Transcript from the "Code Solution, Part 1" Lesson

[00:00:00]
>> Shirley Wu: All right, let's do this together. Let's draw a curve for each of the movies. And to do this I want to go to one of my favorite functions, D3arc. So,
>> Shirley Wu: d3, it's under d3 shape. And so we can look at the documentation, and it's D3 Area.

[00:00:33] So, we want to draw one of these area charts, and what it needs is an array of objects. And then we need to tell it where the x-position is. We want to tell it what the upper y-position is and the lower y-position, and so let's talk about what that means for us.

[00:01:05]
>> Shirley Wu: So what we need is, for each of the movies, we want to draw this sort of a curve. So this is a movie, and so we want this to be the date. So the x-position is the date that the movie was released, and then the y-position is the box office figure.

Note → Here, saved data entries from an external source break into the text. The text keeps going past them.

(** * LeNet-5 (posts/lenet.ipynb): shape contract and layer numerics

    A shallow embedding of the model definition of the notebook: the
    classes [LenetPool], [LenetSigmoid] and [Lenet], and the function
    [run_tests].  The PyTorch building blocks the notebook calls
    ([nn.Linear], [nn.Conv2d], [nn.LPPool2d], [nn.Tanh], [nn.Flatten],
    [nn.Sequential]) are modelled after their documented behaviour.

    Tensor entries are real numbers: the arithmetic of the numeric backend
    is idealised, rounding is not modelled.  A tensor is a shape together
    with a function from multi-indices to entries; every operation first
    checks shapes (raising where the backend raises) and then computes. *)

From Stdlib Require Import List ZArith Reals Lra Lia String Bool.
Import ListNotations.

Open Scope string_scope.
Open Scope list_scope.
Open Scope R_scope.

(* ================================================================== *)
(** ** Exceptions *)

(** The Python exceptions the backend raises on the paths modelled. *)
Inductive exn : Type :=
| RuntimeError
| IndexError.

Inductive result (A : Type) : Type :=
| Ok (a : A)
| Raise (e : exn).

Arguments Ok {A} a.
Arguments Raise {A} e.
(** The regular expressions that the program builds are sequences of [.],
    [.*] and escaped literal characters, tested between [^] and [$] without
    flags.  [escapeRegexChar] escapes every character that is special in a
    regular expression apart from [.] and [*], which never reach it, so each
    remaining character stands for itself. *)
Module RegExp.

Inductive atom :=
| AnyChar                (* [.]  *)
| AnyRun                 (* [.*] *)
| Literal (c : char).    (* [escapeRegexChar(ch)] *)

Definition dot (c : char) : bool := negb (Js.isLineTerminator c).

(** [new RegExp('^' + source + '$').test(s)] *)
Fixpoint test (source : list atom) (s : jsstring) {struct source} : bool :=
  match source with
  | [] => Js.falsy s
  | Literal c :: rest =>
      match s with
      | x :: s' => (x =? c) && test rest s'
      | [] => false
      end
  | AnyChar :: rest =>
      match s with
      | x :: s' => dot x && test rest s'
      | [] => false
      end
  | AnyRun :: rest =>
      (fix run (s : jsstring) : bool :=
         test rest s
         || match s with
            | x :: s' => dot x && run s'
            | [] => false
            end) s
  end.

End RegExp.

(** ** scoring.js *)

Module Scoring.

(** Wordfeud letter values. *)
Definition LETTER_VALUES : JsMap.t :=
  [(65, 1); (69, 1); (78, 1); (82, 1);
   (68, 2); (76, 2); (79, 2); (83, 2); (84, 2);
   (66, 3); (70, 3); (71, 3); (73, 3); (75, 3); (85, 3);
   (72, 4); (74, 4); (77, 4); (80, 4); (86, 4); (89, 4);
   (198, 4); (216, 4); (197, 4);
   (67, 8); (88, 8);
   (90, 9)].

(** [LETTER_VALUES[key] || 0]: the table has one-character keys only. *)
Definition valueOf (key : jsstring) : Z :=
  match key with
  | [c] => Js.orZero (JsMap.get LETTER_VALUES c)
  | _ => 0
  end.

Record letterPoint := { letter : char; points : Z }.

Definition noLetter : letterPoint := {| letter := 0; points := 0 |}.

Section WithCaseMapping.
Context `{CaseMapping}.

(** [getLetterValue(letter)] *)
Definition getLetterValue (letter : char) : Z :=
  let upper := toUpperCase [letter] in
  valueOf upper.

(** [scoreWord(word, jokersUsed)] *)
Definition scoreWord (word : jsstring) (jokersUsed : Z) : Z :=
  if Js.falsy word || (jokersUsed <? 0) then 0
  else
    let '(totalPoints, letterPoints) :=
      fold_left
        (fun '(totalPoints, letterPoints) letter =>
           let points := getLetterValue letter in
           (totalPoints + points,
            letterPoints ++ [{| letter := letter; points := points |}]))
        word (0, []) in
    if (jokersUsed >? 0) && (jokersUsed <=? Js.length word)
    then
      let letterPoints :=
        Js.sort (fun a b => inject_Z (points b - points a)) letterPoints in
      fold_left
        (fun totalPoints i =>
           totalPoints - points (nth i letterPoints noLetter))
        (seq 0 (Z.to_nat jokersUsed)) totalPoints
    else totalPoints.

(** The record returned by [getDetailedScore]; [letters] pairs each letter
    with its value. *)
Record detailedScore := {
  word : jsstring;
  letters : list (char * Z);
  baseScore : Z;
  jokersUsed : Z;
  jokerPenalty : Z;
  finalScore : Z
}.

(** [getDetailedScore(word, jokersUsed)] *)
Definition getDetailedScore (word : jsstring) (jokersUsed : Z)
    : detailedScore :=
  let letters := map (fun letter => (letter, getLetterValue letter)) word in
  let baseScore := fold_left (fun sum l => sum + snd l) letters 0 in
  let finalScore := scoreWord word jokersUsed in
  {| word := word;
     letters := letters;
     baseScore := baseScore;
     jokersUsed := jokersUsed;
     jokerPenalty := baseScore - finalScore;
     finalScore := finalScore |}.

End WithCaseMapping.

End Scoring.

(** ** searchEngine.js *)

Module SearchEngine.

Record filters := {
  boardPattern : option jsstring;
  lengthMode : option jsstring;
  exactLength : option Z;
  minLength : option Z;
  maxLength : option Z;
  sortBy : option jsstring
}.

(** [{}] *)
Definition noFilters : filters :=
  {| boardPattern := None; lengthMode := None; exactLength := None;
     minLength := None; maxLength := None; sortBy := None |}.

Record candidate := {
  word : jsstring;
  score : Z;
  length : Z;
  usedJokers : Z
}.

Record response := {
  results : list candidate;
  totalFound : Z
}.

Definition s_all : jsstring := Eval vm_compute in Js.str "all".
Definition s_exact : jsstring := Eval vm_compute in Js.str "exact".
Definition s_range : jsstring := Eval vm_compute in Js.str "range".
Definition s_score : jsstring := Eval vm_compute in Js.str "score".
Definition s_length : jsstring := Eval vm_compute in Js.str "length".
Definition s_alpha : jsstring := Eval vm_compute in Js.str "alpha".

(** [x || dflt] on an optional string: [undefined] and [''] give [dflt]. *)
Definition orString (x : option jsstring) (dflt : jsstring) : jsstring :=
  match x with
  | Some s => if Js.falsy s then dflt else s
  | None => dflt
  end.

(** [x ?? dflt] *)
Definition orNumber (x : option Z) (dflt : Z) : Z :=
  match x with Some n => n | None => dflt end.

(** [passesLengthFilter(length, filters)] *)
Definition passesLengthFilter (length : Z) (filters : filters) : bool :=
  let mode := orString (lengthMode filters) s_all in
  if Js.eqb mode s_all then (length >=? 2) && (length <=? 15)
  else if Js.eqb mode s_exact then
    match exactLength filters with
    | None => true
    | Some exact => length =? exact
    end
  else if Js.eqb mode s_range then
    let min := orNumber (minLength filters) 2 in
    let max := orNumber (maxLength filters) 15 in
    (length >=? min) && (length <=? max)
  else true.

(** The comparators of [sortResults]. *)
Definition byScore (a b : candidate) : Q :=
  if negb (score b =? score a) then inject_Z (score b - score a)
  else if negb (usedJokers a =? usedJokers b)
  then inject_Z (usedJokers a - usedJokers b)
  else
    let aEfficiency := (inject_Z (score a) / inject_Z (length a))%Q in
    let bEfficiency := (inject_Z (score b) / inject_Z (length b))%Q in
    (bEfficiency - aEfficiency)%Q.

Definition byLength (a b : candidate) : Q :=
  if negb (length b =? length a) then inject_Z (length b - length a)
  else inject_Z (score b - score a).

Definition byScoreOnly (a b : candidate) : Q := inject_Z (score b - score a).

(** The record returned by [validateFilters]. *)
Record validation := {
  valid : bool;
  error : option jsstring
}.

(** [x === 'literal'] on an optional string. *)
Definition isString (x : option jsstring) (literal : jsstring) : bool :=
  match x with
  | Some s => Js.eqb s literal
  | None => false
  end.

(** [x != null && (x < 2 || x > 15)] *)
Definition outOfBounds (x : option Z) : bool :=
  match x with
  | Some n => (n <? 2) || (n >? 15)
  | None => false
  end.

[00:01:35] But actually, it is the box office figure subtracted by the mean box office, and that is my y-position. And so but that is only this point, and to be able to draw a curve with the area chart, we need this point. And we need this point, and we need this point.

[00:02:09]
>> Shirley Wu: So the way that I am going to do that is basically I want to create quote unquote fake data to make this curve. So we have this dataset for each movie that gives me the (x,y) position of this top point. But for this one, let's make that the date plus, let's say two months.

[00:02:46] So that's the x for that particular point, and the y is the mean box office. And for this one, let's make that the date of that movie minus two months. And the y is also the mean box office.
>> Shirley Wu: And if we have that, then we have enough data to pass into the area generator.

[00:03:22] And so instead of having a array of all these data points, what we're going to have is actually, we're going to have an array of the movies. And for each movie, we're going to use the area generator. And so for each movie, we're actually going to be passing in an array of objects, where the first object is this date minus two months.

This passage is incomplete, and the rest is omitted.